THE YANDERE'S DIMENSION

Evelyn Voss was in the middle of cursing her beloved's potential rival when her Devotion Curse backfired spectacularly.

"You think you can take him from me?" she whispered to the girl who'd dared to smile at her darling, her power weaving a curse of nightmares and obsession around the unfortunate target. "You think you deserve his attention? Let me show you what happens to people who try to steal what's mine. Let me show you nightmares that will make you afraid to close your eyes, dreams that will make you wake up screaming, and an obsession with leaving him alone that will consume your every waking thought until you can't imagine why you ever looked at him in the first place!"

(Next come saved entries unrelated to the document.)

(* ===== verification/Map.v ===== *)
(** * The map front end ([src/src/map.c], [src/include/map.h])

    A [map_t] delegates every operation to a container, a struct of function
    pointers.  The container is here a record of operations over a state of its
    own, a class states what [map.c] and its clients rely on, and the red-black
    tree is shown to be such a container.  The refinement of the map is proved
    against the class only. *)
From stdpp Require Import sorting.
From S2P Require Import Prelude RBTree RBInsert.

(** ** The interface *)

(** [struct interface_map_container], with the function pointers that its
    iterators carry. *)
Record interface_map_container (C : Type) := Container {
  c_insert : list Z → list Z → M C map_iter;
  c_erase : map_iter → M C map_iter;
  c_remove : list Z → M C ();
  c_find : list Z → M C map_iter;
  c_begin : M C map_iter;
  c_end : M C map_iter;
  c_size : M C Z;
  c_empty : M C bool;
  it_next : map_iter → M C map_iter;
  it_get_first : map_iter → M C (list Z);
  it_get_second : map_iter → M C (list Z);
  it_set_second : map_iter → list Z → M C ();
}.
Arguments c_insert {C} i : rename.
Arguments c_erase {C} i : rename.
Arguments c_remove {C} i : rename.
Arguments c_find {C} i : rename.
Arguments c_begin {C} i : rename.
Arguments c_end {C} i : rename.
Arguments c_size {C} i : rename.
Arguments c_empty {C} i : rename.
Arguments it_next {C} i : rename.
Arguments it_get_first {C} i : rename.
Arguments it_get_second {C} i : rename.
Arguments it_set_second {C} i : rename.

(** The container that [RBtree_create] fills in. *)
Definition RBtree_container (cmp : list Z → list Z → Z) : interface_map_container RBtree :=
  Container RBtree (RBtree_insert cmp) (RBtree_erase cmp) (RBtree_delete cmp) (RBtree_find cmp)
    RBtree_begin RBtree_end RBtree_size RBtree_empty
    RB_iter_next rb_iter_get_first rb_iter_get_second rb_iter_set_second.

(** ** [struct map] *)

Record map (C : Type) := Map {
  m_container : interface_map_container C;
  m_free_container_on_destroy : bool;
}.
Arguments Map {C}.
Arguments m_container {C}.
Arguments m_free_container_on_destroy {C}.

(** A [map_t] is a pointer, which the operations assert not to be NULL.  Without
    a container of the caller's, [map_create] makes a red-black tree, which it
    should free with the map; [dl] is the address of its dummy node and [d] what
    the memory there holds before. *)
Definition map_create {C} (key_size val_size : nat) (cmp : list Z → list Z → Z) (dl : loc) (d : RBnode)
    (container : option (interface_map_container C)) : map C + map RBtree * RBtree :=
  match container with
  | Some c => inl (Map c false)
  | None => inr (Map (RBtree_container cmp) true, RBtree_create dl d key_size val_size)
  end.

Section map.
Context {C : Type}.

Definition with_map {A} (m : option (map C)) (f : interface_map_container C → M C A) : M C A :=
  match m with
  | None => fail AssertFailed
  | Some m => f (m_container m)
  end.

(** [map_destroy] has an empty body. *)
Definition map_destroy (m : option (map C)) : M C () := mret tt.
Definition map_insert (m : option (map C)) (key val : list Z) : M C map_iter :=
  with_map m (λ c, c_insert c key val).
Definition map_erase (m : option (map C)) (it : map_iter) : M C map_iter :=
  with_map m (λ c, c_erase c it).
Definition map_remove (m : option (map C)) (key : list Z) : M C () :=
  with_map m (λ c, c_remove c key).
Definition map_find (m : option (map C)) (key : list Z) : M C map_iter :=
  with_map m (λ c, c_find c key).
Definition map_begin (m : option (map C)) : M C map_iter := with_map m c_begin.
Definition map_end (m : option (map C)) : M C map_iter := with_map m c_end.
Definition map_size (m : option (map C)) : M C Z := with_map m c_size.
Definition map_empty (m : option (map C)) : M C bool := with_map m c_empty.

Definition map_iter_equal (a b : map_iter) : bool := bool_decide (a = b).

(** The macros [IT_MAP_NEXT], [IT_MAP_GETFIRST], [IT_MAP_GETSECOND] and
    [IT_MAP_SETSECOND] call the function pointers of the iterator, which are
    those of its container. *)
Definition IT_MAP_NEXT (m : option (map C)) (it : map_iter) : M C map_iter :=
  with_map m (λ c, it_next c it).
Definition IT_MAP_GETFIRST (m : option (map C)) (it : map_iter) : M C (list Z) :=
  with_map m (λ c, it_get_first c it).
Definition IT_MAP_GETSECOND (m : option (map C)) (it : map_iter) : M C (list Z) :=
  with_map m (λ c, it_get_second c it).
Definition IT_MAP_SETSECOND (m : option (map C)) (it : map_iter) (val : list Z) : M C () :=
  with_map m (λ c, it_set_second c it val).
End map.
(** ** Properties *)

(** C21.  The wheel is a ring of timer queues.  Any sequence of registrations of
    timers that are not in the wheel, unregistrations of timers that are, and
    updates at any times runs without a fault and returns what the same calls
    return on a ring of lists: a timer goes to the front of the list as many
    slots ahead as its delay says, or is refused when that is beyond the ring;
    an update empties the slots it passes, and the callbacks of exactly their
    timers are called, slot by slot and the last registered first; and the links,
    slot numbers and heads agree with the ring afterwards. *)
Theorem wheel_refines_ring {U} (call : nat → Z → M (world U) ()) cb (w : world U) p size r es :
  calls_client call cb → is_ring p size w r → events_ok p size (dom (w_items w)) es r →
  ∃ w', run call es w = Ok ((spec_run p size es r).1.1, w') ∧
    is_ring p size w' (spec_run p size es r).1.2 ∧ same_info (w_items w) (w_items w') ∧
    w_client w' = fire cb (w_items w) (spec_run p size es r).2 (w_client w).
Proof.
  intros Hcall. revert w r. induction es as [|e es IH]; intros w r Hw Hes.
  { exists w. by split_and!. }
  destruct Hes as [He Hes].
  destruct (wp_ok _ _ _ (wheel_exec_ok call cb Hcall p size w r e Hw He)) as (z & w1 & Hrun & -> & Hw1 & Hi1 & Hc1).
  assert (dom (w_items w1) = dom (w_items w)) as Hdom.
  { apply set_eq. intros x. rw !elem_of_dom. specialize (Hi1 x).
    destruct (w_items w1 !! x), (w_items w !! x); try done; split; by intros []. }
  rewrite -Hdom in Hes. destruct (IH w1 _ Hw1 Hes) as (w2 & Hrun2 & Hw2 & Hi2 & Hc2).
  exists w2. cbn [run spec_run]. destruct (spec p size e r) as [[z r1] l]. cbn [fst snd] in *.
  destruct (spec_run p size es r1) as [[zs r2] l']. cbn [fst snd] in *.
  split_and!; [by rewrite /mbind /M_bind Hrun Hrun2|done|by etrans|].
  rw Hc2 Hc1 (fire_info cb _ _ _ _ Hi1) /fire foldl_app. done.
Qed.

(** *** When a timer fires *)

(** The timer [x] is [i] slots ahead. *)
Definition reaches (r : ring) (x : loc) (i : nat) : Prop := ∃ l, r_slots r !! i = Some l ∧ x ∈ l.

Lemma spec_update_early p size r i x t deadline :
  (0 < p)%Z → (0 < size)%Z → length (r_slots r) = Z.to_nat size →
  reaches r x i → (0 ≤ r_last r ≤ t)%Z → (t ≤ deadline < 2 ^ 32)%Z →
  (deadline - r_last r < p * (Z.of_nat i + 1))%Z →
  ∃ j, reaches (spec p size (EUpdate t) r).1.2 x j ∧
    (deadline - r_last (spec p size (EUpdate t) r).1.2 < p * (Z.of_nat j + 1))%Z.
Proof.
  intros Hp Hsize Hlen (l & Hl & Hx) Hlast Ht Hdl. cbn [spec].
  rewrite u32_small; [lia|].
  destruct (Z.ltb_spec (t - r_last r) p) as [Hlt|Hge]; [by exists i; split; [exists l|]|].
  pose proof (Z.div_mod (t - r_last r) p ltac:(lia)). pose proof (Z.mod_pos_bound (t - r_last r) p Hp).
  set (q := ((t - r_last r) / p)%Z) in *.
  assert (0 ≤ q ≤ Z.of_nat i)%Z as Hq by nia.
  pose proof (lookup_lt_Some _ _ _ Hl).
  assert (spec_ticks p size r t = Z.to_nat q) as Hk.
  { rw /spec_ticks u32_small; [lia|]. fold q. f_equal. lia. }
  rewrite Hk. exists (i - Z.to_nat q). cbn [fst snd r_slots r_last]. split.
  - exists l. split; [|done]. rewrite lookup_app_l ?length_drop; [lia|].
    rewrite lookup_drop. by rewrite (_ : Z.to_nat q + (i - Z.to_nat q) = i); [lia|].
  - rewrite Nat2Z.inj_sub; [lia|]. rewrite Z2Nat.id; [lia|]. nia.
Qed.

Lemma updates_early p size r i x ts deadline :
  (0 < p)%Z → (0 < size)%Z → length (r_slots r) = Z.to_nat size →
  reaches r x i → StronglySorted Z.le (r_last r :: ts) → (0 ≤ r_last r)%Z →
  Forall (λ t, t ≤ deadline)%Z ts → (deadline < 2 ^ 32)%Z →
  (deadline - r_last r < p * (Z.of_nat i + 1))%Z →
  ∃ j, reaches (spec_run p size (EUpdate <$> ts) r).1.2 x j.
Proof.
  intros Hp Hsize. revert r i. induction ts as [|t ts IH]; intros r i Hlen Hx Hs Hlast Hts Hdl Hi; [by exists i|].
  apply Forall_cons in Hts as [Ht Hts]. apply StronglySorted_inv in Hs as [Hs Hle].
  apply Forall_cons in Hle as [Hle _].
  destruct (spec_update_early p size r i x t deadline) as (j & Hj & Hdj); [done..|lia|done|].
  cbn [fmap list_fmap spec_run]. set (r1 := (spec p size (EUpdate t) r).1.2) in *.
  assert (length (r_slots r1) = Z.to_nat size ∧ (r_last r1 = t ∨ r_last r1 = r_last r)) as [Hlen1 Hl1].
  { subst r1. cbn [spec]. destruct (_ <? _)%Z; cbn; [by auto|].
    split; [|by left]. rw length_app length_drop length_replicate.
    assert (spec_ticks p size r t ≤ Z.to_nat size) by (rw /spec_ticks; lia). lia. }
  destruct (IH r1 j) as [k Hk]; try done.
  - destruct Hl1 as [-> | ->]; [done|].
    apply SSorted_cons; [by inversion Hs|].
    inversion Hs as [|? ? ? Hall]; subst. eapply Forall_impl; [exact Hall|]. cbn. lia.
  - destruct Hl1; lia.
  - exists k. destruct (spec p size (EUpdate t) r) as [[z r2] l] eqn:E. cbn in r1. subst r1. cbn [fst snd] in *.
    destruct (spec_run p size (EUpdate <$> ts) r2) as [[zs r3] l']. done.
Qed.

Lemma updates_ok p size items ts r :
  Forall (λ t, 0 ≤ t < 2 ^ 32)%Z ts → events_ok p size items (EUpdate <$> ts) r.
Proof. intros Hrange. revert r. induction Hrange as [|t ts Ht _ IH]; intros r; [done|by split]. Qed.


(** ** A concrete wheel *)

(** A client that logs the arguments of the callbacks. *)
Definition log_call (f : nat) (ud : Z) : M (world (list Z)) () :=
  modify (λ w, World (w_wheel w) (w_items w) (w_client w ++ [ud])).
Definition log_cb (f : nat) (ud : Z) (u : list Z) : list Z := u ++ [ud].
Lemma log_calls : calls_client log_call log_cb.
Proof. by intros f ud w. Qed.

(** Five slots of 10 milliseconds, at time 1000, and two items. *)
Definition sample_wheel (junk : nat → ptr) : world (list Z) :=
  World (Wheel 10 5 1000 0 (junk <$> seq 0 5))
    {[ 1%positive := Item NULL NULL 101 (Some 0) (-1); 2%positive := Item NULL NULL 102 (Some 0) (-1) ]} [].

Lemma sample_wheel_ring : is_ring 10 5 (sample_wheel (λ _, NULL)) (Ring (replicate 5 []) 1000).
Proof.
  split_and!; [|done..]. split; try done; try (cbn; lia).
  - intros i l Hl. apply lookup_replicate in Hl as [-> Hi].
    split_and!; [|done|constructor]. by do 5 (destruct i as [|i]; [done|]); lia.
  - intros x it Hx. right.
    destruct (decide (x = 1%positive)) as [->|]; [injection Hx as <-; by split_and!; [..|left]|].
    destruct (decide (x = 2%positive)) as [->|]; [injection Hx as <-; by split_and!; [..|left]|].
    cbn in Hx. by rewrite !lookup_insert_ne in Hx.
Qed.

Lemma wheel_refines_ring_witness :
  ∃ w', run log_call [ERegister 1 1000 10; ERegister 2 1005 30; EUnregister 1; ERegister 1 1005 10;
      EUpdate 1009; EUpdate 1012; ERegister 1 1012 100] (sample_wheel (λ _, NULL))
    = Ok ([0; 0; 0; 0; -1; 0; -1]%Z, w') ∧
    is_ring 10 5 w' (Ring [[]; [2%positive]; []; []; []] 1012) ∧
    same_info (w_items (sample_wheel (λ _, NULL))) (w_items w') ∧
    w_client w' = fire log_cb (w_items (sample_wheel (λ _, NULL))) [1%positive] [].
Proof.
  apply (wheel_refines_ring log_call log_cb (sample_wheel (λ _, NULL)) 10 5 (Ring (replicate 5 []) 1000)
    [ERegister 1 1000 10; ERegister 2 1005 30; EUnregister 1; ERegister 1 1005 10;
     EUpdate 1009; EUpdate 1012; ERegister 1 1012 100]).
  - apply log_calls.
  - apply sample_wheel_ring.
  - repeat split; vm_compute; first [done|set_solver].
Defined.


(** ** What the code does besides *)

(** [Active] leaves slot 0 in the items it fires instead of -1, so unregistering
    a timer that has fired empties slot 0 of the timers registered there. *)
Lemma unregister_fired_drops_slot_0 :
  ∃ w1 w2, run log_call [ERegister 1 1000 10; EUpdate 1010; ERegister 2 1010 50] (sample_wheel (λ _, NULL))
      = Ok ([0; 0; 0]%Z, w1) ∧ tw_slot (w_wheel w1) !! 0 = Some (Some 2%positive) ∧
    UnRegisterTimer (Some 1%positive) w1 = Ok (tt, w2) ∧ tw_slot (w_wheel w2) !! 0 = Some NULL.
Proof. eexists _, _. split_and!; vm_compute; reflexivity. Qed.

(** The slots of a new wheel are not initialised: with anything but zeros in
    the memory, the first registration in a slot writes through its contents. *)
Lemma slots_uninitialised :
  RegisterTimer 1000 (Some 1%positive) 10 (sample_wheel (λ _, Some 9%positive)) = Fault Dangling.
Proof. vm_compute. reflexivity. Qed.

(** The remainder of an update is lost: with updates every 19 milliseconds a
    timer of 30 milliseconds has not fired after 38, but after 57. *)
Lemma updates_drop_remainder :
  (∃ w1, run log_call [ERegister 1 1000 30; EUpdate 1019; EUpdate 1038] (sample_wheel (λ _, NULL))
     = Ok ([0; 0; 0]%Z, w1) ∧ w_client w1 = []) ∧
  (∃ w1, run log_call [ERegister 1 1000 30; EUpdate 1019; EUpdate 1038; EUpdate 1057] (sample_wheel (λ _, NULL))
     = Ok ([0; 0; 0; 0]%Z, w1) ∧ w_client w1 = [101%Z]).
Proof. split; eexists; split; vm_compute; reflexivity. Qed.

The curse wrapped around the girl like invisible chains, and Evelyn smiled with satisfaction. Then the curse reflected back.

"What—" Evelyn gasped as her own Devotion Curse hit her, multiplied by the number of people she'd already claimed. Every person she'd ever made emotionally dependent on her, every rival she'd ever cursed, every obsession she'd ever created—they all bounced back at once, a tsunami of devotion and nightmares and psychological manipulation coming home to roost.

She fell to her knees, overwhelmed by her own power turning against her, feeling every curse she'd ever cast reflected back tenfold. The people she'd claimed were all pulling at her at once, their emotional dependence becoming a weight she couldn't bear.

"This is what I've been doing to people?" she whispered, horrified and fascinated in equal measure. "This is... actually really effective and I'm kind of impressed with myself even while being destroyed by it."

The void opened beneath her, and she fell through, still connected to everyone she'd ever claimed, their bonds stretching across dimensions like threads of obsessive love that refused to break even when reality did.

────────✧✧✧────────

THE CONVERGENCE POINT

They fell. All of them, from their respective realities, tumbling through the space between stories, that impossible void where ink becomes smoke and words become wind and genre conventions go to die screaming.